Genomics in general practice


Fragile X syndrome and associated conditions
☰ Table of contents


Practice point


General practitioners (GPs) can order a test for Fragile X syndrome (FXS) for the following people:

Individuals with intellectual disability (ID), developmental delay (DD) or autism spectrum disorder (ASD).

Individuals seen for reproductive counselling who have a family history of FXS (or related conditions, such as Fragile X-associated primary ovarian insufficiency [FXPOI]) or undiagnosed ID.

Women with reproductive or fertility issues (associated with elevated follicle-stimulating hormone [FSH]).

Older individuals (>50 years of age) with late-onset tremor or cerebellar ataxia of unknown origin.

 


What do I need to know?


FXS

FXS is the most common known inherited cause of ID, and the second most common cause of ID overall (after Down syndrome). FXS affects approximately one in 3600 males and one in 6000 females.1

FXS presents clinically with a wide range of symptoms, including global DD; difficulties with learning, speech and language; problems with coordination and sensory overload; and notably a range of emotional and behavioural difficulties.2,3

FXS follows an X-linked recessive inheritance pattern and is caused by an increase in length of the FMR1 gene on the X chromosome. The length of the FMR1 gene is divided into four categories (Figure 1). The longer the gene, the more likely the individual will have symptoms of FXS.2,3

Figure 1. Length of gene associated with FXS

Females who are premutation carriers of FXS can have a child affected with FXS. This is because the gene length can get longer when passed from mother to child: this lengthening only occurs in women. Therefore, it is unlikely males who are premutation carrier of FXS would have an affected child.4


Associated conditions

Females who are premutation carriers are at increased risk of FXPOI. Males (females to a lesser extent) are at increased risk of Fragile X-associated tremor/ataxia syndrome (FXTAS) later in life.2,3,4

 

Genetic testing


Chromosome microarray (CMA) is now considered a first-line genetic test for the investigation of DD or congenital abnormalities. CMA does not detect gene variants causing FXS, so an additional deoxyribonucleic acid (DNA) test for FXS must be ordered alongside.5

While GPs are able to order CMAs, many choose not to, given the complex interpretation of the results. However, ordering CMA and FXS tests in parallel with referral to a paediatrician can reduce waiting times for patients.

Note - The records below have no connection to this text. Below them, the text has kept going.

Definition process (event : StableEvent) : SE W () (option StableEvent) :=
  match event with
  | Synced => do* _ := process_synced in se_ret (Some Synced)
  | OfPayment (PaymentSucceeded payment) =>
      do* payment := process_succeeded payment in se_ret (Some (OfPayment (PaymentSucceeded payment)))
  | _ => se_ret (Some event)
  end.
End stable.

A Medicare Benefits Schedule (MBS) rebate is available for CMA in situations where the patient has DD, ID, ASD or at least two congenital abnormalities. DNA testing for FXS is available with an MBS rebate when the patient:6

  • exhibits ID, ataxia, neurodegeneration, or premature ovarian failure consistent with an FMR1 mutation
  • has a relative with an FMR1 mutation.

 

When should I refer?


For symptomatic patients:

  • A child with a test positive result should be referred to a paediatrician for further assessment.
  • An adult with ataxic symptoms and a test positive result (ie premutation carrier) should be referred to a neurologist.
  • A woman with FXPOI should be referred to an obstetrician and gynaecologist.2,3

Asymptomatic patients with a test positive result (eg received through pre-conception or prenatal carrier screening or cascade testing) should be referred to genetics services.

 

Resources for patients


Information

National Library of Medicine (US),Fragile X syndrome

Support

Fragile X Association of Australia

 


Genomics in general practice




 

 

  1. Birch RC, Cohen J, Trollor JN. Fragile X-associated disorders: Don’t miss them. Aust Fam Physician 2017;46(7):487–91.[Accessed 19 December 2017].
  2. Finucane B, Abrams L, Cronister A, et al. Genetic counseling and testing for FMR1 gene mutations: Practice guidelines of the National Society of Genetic Counselors. J Genet Couns 2012;21(6):752–60.
  3. Metcalfe S, Jacques A, Archibald A, et al. A model for offering carrier screening for fragile X syndrome to nonpregnant women: Results from a pilot study. Genet Med 2008;10(7):525–35.
  4. Abrams L, Cronister A, Brown WT, et al. Newborn, carrier, and early childhood screening recommendations for fragile X. Pediatrics 2012;130(6):1126–35.
  5. Miller DT, Adam MP, Aradhya S, et al. Consensus statement: Chromosomal microarray is a first-tier clinical diagnostic test for individuals with developmental disabilities or congenital anomalies. Am J Hum Genet 2010;86(5):749–64.
  6. Department of Health. Medicare Benefits Schedule (MBS) Online. Canberra: DoH, 2017. [Accessed 19 December 2017].